(Items from a dataset)

────────────────────────────────────────

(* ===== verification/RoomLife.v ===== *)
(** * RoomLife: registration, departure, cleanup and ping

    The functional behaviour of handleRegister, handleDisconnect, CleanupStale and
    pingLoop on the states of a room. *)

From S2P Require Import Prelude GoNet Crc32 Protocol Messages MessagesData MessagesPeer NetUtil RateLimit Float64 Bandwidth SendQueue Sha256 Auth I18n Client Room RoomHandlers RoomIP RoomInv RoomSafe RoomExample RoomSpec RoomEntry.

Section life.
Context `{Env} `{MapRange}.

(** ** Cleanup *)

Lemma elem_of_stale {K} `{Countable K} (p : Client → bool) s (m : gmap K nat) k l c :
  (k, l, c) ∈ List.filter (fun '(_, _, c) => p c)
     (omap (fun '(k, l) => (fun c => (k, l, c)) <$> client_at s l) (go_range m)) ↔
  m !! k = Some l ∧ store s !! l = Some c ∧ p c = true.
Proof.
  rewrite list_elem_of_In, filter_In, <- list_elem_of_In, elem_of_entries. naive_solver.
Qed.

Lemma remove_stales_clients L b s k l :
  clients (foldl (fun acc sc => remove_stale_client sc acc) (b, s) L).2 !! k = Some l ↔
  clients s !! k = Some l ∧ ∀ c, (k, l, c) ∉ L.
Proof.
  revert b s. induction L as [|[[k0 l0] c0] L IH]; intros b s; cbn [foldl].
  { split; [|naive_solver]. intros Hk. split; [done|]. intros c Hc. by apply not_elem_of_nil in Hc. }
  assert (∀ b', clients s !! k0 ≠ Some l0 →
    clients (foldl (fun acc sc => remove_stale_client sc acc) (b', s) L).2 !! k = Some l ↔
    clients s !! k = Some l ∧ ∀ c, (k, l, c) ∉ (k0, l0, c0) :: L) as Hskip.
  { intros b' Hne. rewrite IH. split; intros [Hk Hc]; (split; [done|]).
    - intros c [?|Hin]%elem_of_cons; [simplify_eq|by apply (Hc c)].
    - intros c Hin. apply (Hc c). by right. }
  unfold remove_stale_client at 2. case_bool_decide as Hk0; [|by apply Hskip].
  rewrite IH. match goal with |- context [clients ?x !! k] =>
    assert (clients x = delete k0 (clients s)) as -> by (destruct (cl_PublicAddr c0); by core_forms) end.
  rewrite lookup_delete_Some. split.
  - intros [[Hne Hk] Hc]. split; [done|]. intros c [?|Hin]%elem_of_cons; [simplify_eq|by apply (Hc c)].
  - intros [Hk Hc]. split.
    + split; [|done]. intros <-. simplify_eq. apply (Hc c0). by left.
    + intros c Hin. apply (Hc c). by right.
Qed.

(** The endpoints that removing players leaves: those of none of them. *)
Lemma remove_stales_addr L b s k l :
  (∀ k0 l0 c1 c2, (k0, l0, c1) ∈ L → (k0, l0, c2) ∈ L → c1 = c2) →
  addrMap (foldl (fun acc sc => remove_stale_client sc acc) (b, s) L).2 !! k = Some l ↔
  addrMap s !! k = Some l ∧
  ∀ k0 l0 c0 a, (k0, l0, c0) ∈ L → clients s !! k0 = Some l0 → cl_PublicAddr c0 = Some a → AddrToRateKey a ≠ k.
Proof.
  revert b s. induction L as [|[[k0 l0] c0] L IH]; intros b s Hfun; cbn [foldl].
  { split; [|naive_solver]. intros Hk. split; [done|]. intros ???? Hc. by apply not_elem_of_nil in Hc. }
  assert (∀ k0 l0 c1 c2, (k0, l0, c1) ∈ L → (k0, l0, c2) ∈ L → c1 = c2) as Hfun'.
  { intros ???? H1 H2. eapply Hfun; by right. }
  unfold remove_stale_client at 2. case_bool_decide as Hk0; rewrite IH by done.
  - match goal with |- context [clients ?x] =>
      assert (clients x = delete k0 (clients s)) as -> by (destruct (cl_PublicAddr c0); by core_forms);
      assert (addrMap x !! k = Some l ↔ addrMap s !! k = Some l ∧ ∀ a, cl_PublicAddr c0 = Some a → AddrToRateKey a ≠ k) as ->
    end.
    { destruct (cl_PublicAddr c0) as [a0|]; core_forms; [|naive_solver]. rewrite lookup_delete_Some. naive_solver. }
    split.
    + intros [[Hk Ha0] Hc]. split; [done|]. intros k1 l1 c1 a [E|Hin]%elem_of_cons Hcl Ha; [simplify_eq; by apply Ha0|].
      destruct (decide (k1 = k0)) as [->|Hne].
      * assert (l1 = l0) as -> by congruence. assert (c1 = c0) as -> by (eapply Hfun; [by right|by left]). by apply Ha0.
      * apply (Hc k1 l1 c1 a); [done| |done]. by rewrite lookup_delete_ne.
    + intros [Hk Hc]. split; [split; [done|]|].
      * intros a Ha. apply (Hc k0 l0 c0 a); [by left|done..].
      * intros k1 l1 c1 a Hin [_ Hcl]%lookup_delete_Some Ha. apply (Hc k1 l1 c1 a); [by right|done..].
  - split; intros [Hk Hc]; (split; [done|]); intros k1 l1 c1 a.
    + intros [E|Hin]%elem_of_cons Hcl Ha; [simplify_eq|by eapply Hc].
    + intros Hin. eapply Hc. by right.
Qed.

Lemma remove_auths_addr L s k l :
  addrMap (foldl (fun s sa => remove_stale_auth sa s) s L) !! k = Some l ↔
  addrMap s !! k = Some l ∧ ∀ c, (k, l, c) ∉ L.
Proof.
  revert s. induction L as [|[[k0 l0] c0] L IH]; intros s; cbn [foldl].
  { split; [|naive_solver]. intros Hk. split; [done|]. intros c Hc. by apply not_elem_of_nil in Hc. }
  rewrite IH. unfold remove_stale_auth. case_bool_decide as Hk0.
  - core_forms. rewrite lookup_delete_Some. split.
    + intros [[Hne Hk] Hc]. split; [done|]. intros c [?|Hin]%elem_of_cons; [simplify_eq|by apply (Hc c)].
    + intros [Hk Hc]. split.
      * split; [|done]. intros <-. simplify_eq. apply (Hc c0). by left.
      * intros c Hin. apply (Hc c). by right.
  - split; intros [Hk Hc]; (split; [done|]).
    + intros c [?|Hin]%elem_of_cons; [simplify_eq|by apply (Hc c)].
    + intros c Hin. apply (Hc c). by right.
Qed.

────────────────────────────────────────

What to do: The required result is a verbatim copy of all the entries.

Answer box:
(* ===== verification/RoomLife.v ===== *)
(** * RoomLife: registration, departure, cleanup and ping

    The functional behaviour of handleRegister, handleDisconnect, CleanupStale and
    pingLoop on the states of a room. *)

From S2P Require Import Prelude GoNet Crc32 Protocol Messages MessagesData MessagesPeer NetUtil RateLimit Float64 Bandwidth SendQueue Sha256 Auth I18n Client Room RoomHandlers RoomIP RoomInv RoomSafe RoomExample RoomSpec RoomEntry.

Section life.
Context `{Env} `{MapRange}.

(** ** Cleanup *)

Lemma elem_of_stale {K} `{Countable K} (p : Client → bool) s (m : gmap K nat) k l c :
  (k, l, c) ∈ List.filter (fun '(_, _, c) => p c)
     (omap (fun '(k, l) => (fun c => (k, l, c)) <$> client_at s l) (go_range m)) ↔
  m !! k = Some l ∧ store s !! l = Some c ∧ p c = true.
Proof.
  rewrite list_elem_of_In, filter_In, <- list_elem_of_In, elem_of_entries. naive_solver.
Qed.

Lemma remove_stales_clients L b s k l :
  clients (foldl (fun acc sc => remove_stale_client sc acc) (b, s) L).2 !! k = Some l ↔
  clients s !! k = Some l ∧ ∀ c, (k, l, c) ∉ L.
Proof.
  revert b s. induction L as [|[[k0 l0] c0] L IH]; intros b s; cbn [foldl].
  { split; [|naive_solver]. intros Hk. split; [done|]. intros c Hc. by apply not_elem_of_nil in Hc. }
  assert (∀ b', clients s !! k0 ≠ Some l0 →
    clients (foldl (fun acc sc => remove_stale_client sc acc) (b', s) L).2 !! k = Some l ↔
    clients s !! k = Some l ∧ ∀ c, (k, l, c) ∉ (k0, l0, c0) :: L) as Hskip.
  { intros b' Hne. rewrite IH. split; intros [Hk Hc]; (split; [done|]).
    - intros c [?|Hin]%elem_of_cons; [simplify_eq|by apply (Hc c)].
    - intros c Hin. apply (Hc c). by right. }
  unfold remove_stale_client at 2. case_bool_decide as Hk0; [|by apply Hskip].
  rewrite IH. match goal with |- context [clients ?x !! k] =>
    assert (clients x = delete k0 (clients s)) as -> by (destruct (cl_PublicAddr c0); by core_forms) end.
  rewrite lookup_delete_Some. split.
  - intros [[Hne Hk] Hc]. split; [done|]. intros c [?|Hin]%elem_of_cons; [simplify_eq|by apply (Hc c)].
  - intros [Hk Hc]. split.
    + split; [|done]. intros <-. simplify_eq. apply (Hc c0). by left.
    + intros c Hin. apply (Hc c). by right.
Qed.

(** The endpoints that removing players leaves: those of none of them. *)
Lemma remove_stales_addr L b s k l :
  (∀ k0 l0 c1 c2, (k0, l0, c1) ∈ L → (k0, l0, c2) ∈ L → c1 = c2) →
  addrMap (foldl (fun acc sc => remove_stale_client sc acc) (b, s) L).2 !! k = Some l ↔
  addrMap s !! k = Some l ∧
  ∀ k0 l0 c0 a, (k0, l0, c0) ∈ L → clients s !! k0 = Some l0 → cl_PublicAddr c0 = Some a → AddrToRateKey a ≠ k.
Proof.
  revert b s. induction L as [|[[k0 l0] c0] L IH]; intros b s Hfun; cbn [foldl].
  { split; [|naive_solver]. intros Hk. split; [done|]. intros ???? Hc. by apply not_elem_of_nil in Hc. }
  assert (∀ k0 l0 c1 c2, (k0, l0, c1) ∈ L → (k0, l0, c2) ∈ L → c1 = c2) as Hfun'.
  { intros ???? H1 H2. eapply Hfun; by right. }
  unfold remove_stale_client at 2. case_bool_decide as Hk0; rewrite IH by done.
  - match goal with |- context [clients ?x] =>
      assert (clients x = delete k0 (clients s)) as -> by (destruct (cl_PublicAddr c0); by core_forms);
      assert (addrMap x !! k = Some l ↔ addrMap s !! k = Some l ∧ ∀ a, cl_PublicAddr c0 = Some a → AddrToRateKey a ≠ k) as ->
    end.
    { destruct (cl_PublicAddr c0) as [a0|]; core_forms; [|naive_solver]. rewrite lookup_delete_Some. naive_solver. }
    split.
    + intros [[Hk Ha0] Hc]. split; [done|]. intros k1 l1 c1 a [E|Hin]%elem_of_cons Hcl Ha; [simplify_eq; by apply Ha0|].
      destruct (decide (k1 = k0)) as [->|Hne].
      * assert (l1 = l0) as -> by congruence. assert (c1 = c0) as -> by (eapply Hfun; [by right|by left]). by apply Ha0.
      * apply (Hc k1 l1 c1 a); [done| |done]. by rewrite lookup_delete_ne.
    + intros [Hk Hc]. split; [split; [done|]|].
      * intros a Ha. apply (Hc k0 l0 c0 a); [by left|done..].
      * intros k1 l1 c1 a Hin [_ Hcl]%lookup_delete_Some Ha. apply (Hc k1 l1 c1 a); [by right|done..].
  - split; intros [Hk Hc]; (split; [done|]); intros k1 l1 c1 a.
    + intros [E|Hin]%elem_of_cons Hcl Ha; [simplify_eq|by eapply Hc].
    + intros Hin. eapply Hc. by right.
Qed.

Lemma remove_auths_addr L s k l :
  addrMap (foldl (fun s sa => remove_stale_auth sa s) s L) !! k = Some l ↔
  addrMap s !! k = Some l ∧ ∀ c, (k, l, c) ∉ L.
Proof.
  revert s. induction L as [|[[k0 l0] c0] L IH]; intros s; cbn [foldl].
  { split; [|naive_solver]. intros Hk. split; [done|]. intros c Hc. by apply not_elem_of_nil in Hc. }
  rewrite IH. unfold remove_stale_auth. case_bool_decide as Hk0.
  - core_forms. rewrite lookup_delete_Some. split.
    + intros [[Hne Hk] Hc]. split; [done|]. intros c [?|Hin]%elem_of_cons; [simplify_eq|by apply (Hc c)].
    + intros [Hk Hc]. split.
      * split; [|done]. intros <-. simplify_eq. apply (Hc c0). by left.
      * intros c Hin. apply (Hc c). by right.
  - split; intros [Hk Hc]; (split; [done|]).
    + intros c [?|Hin]%elem_of_cons; [simplify_eq|by apply (Hc c)].
    + intros c Hin. apply (Hc c). by right.
Qed.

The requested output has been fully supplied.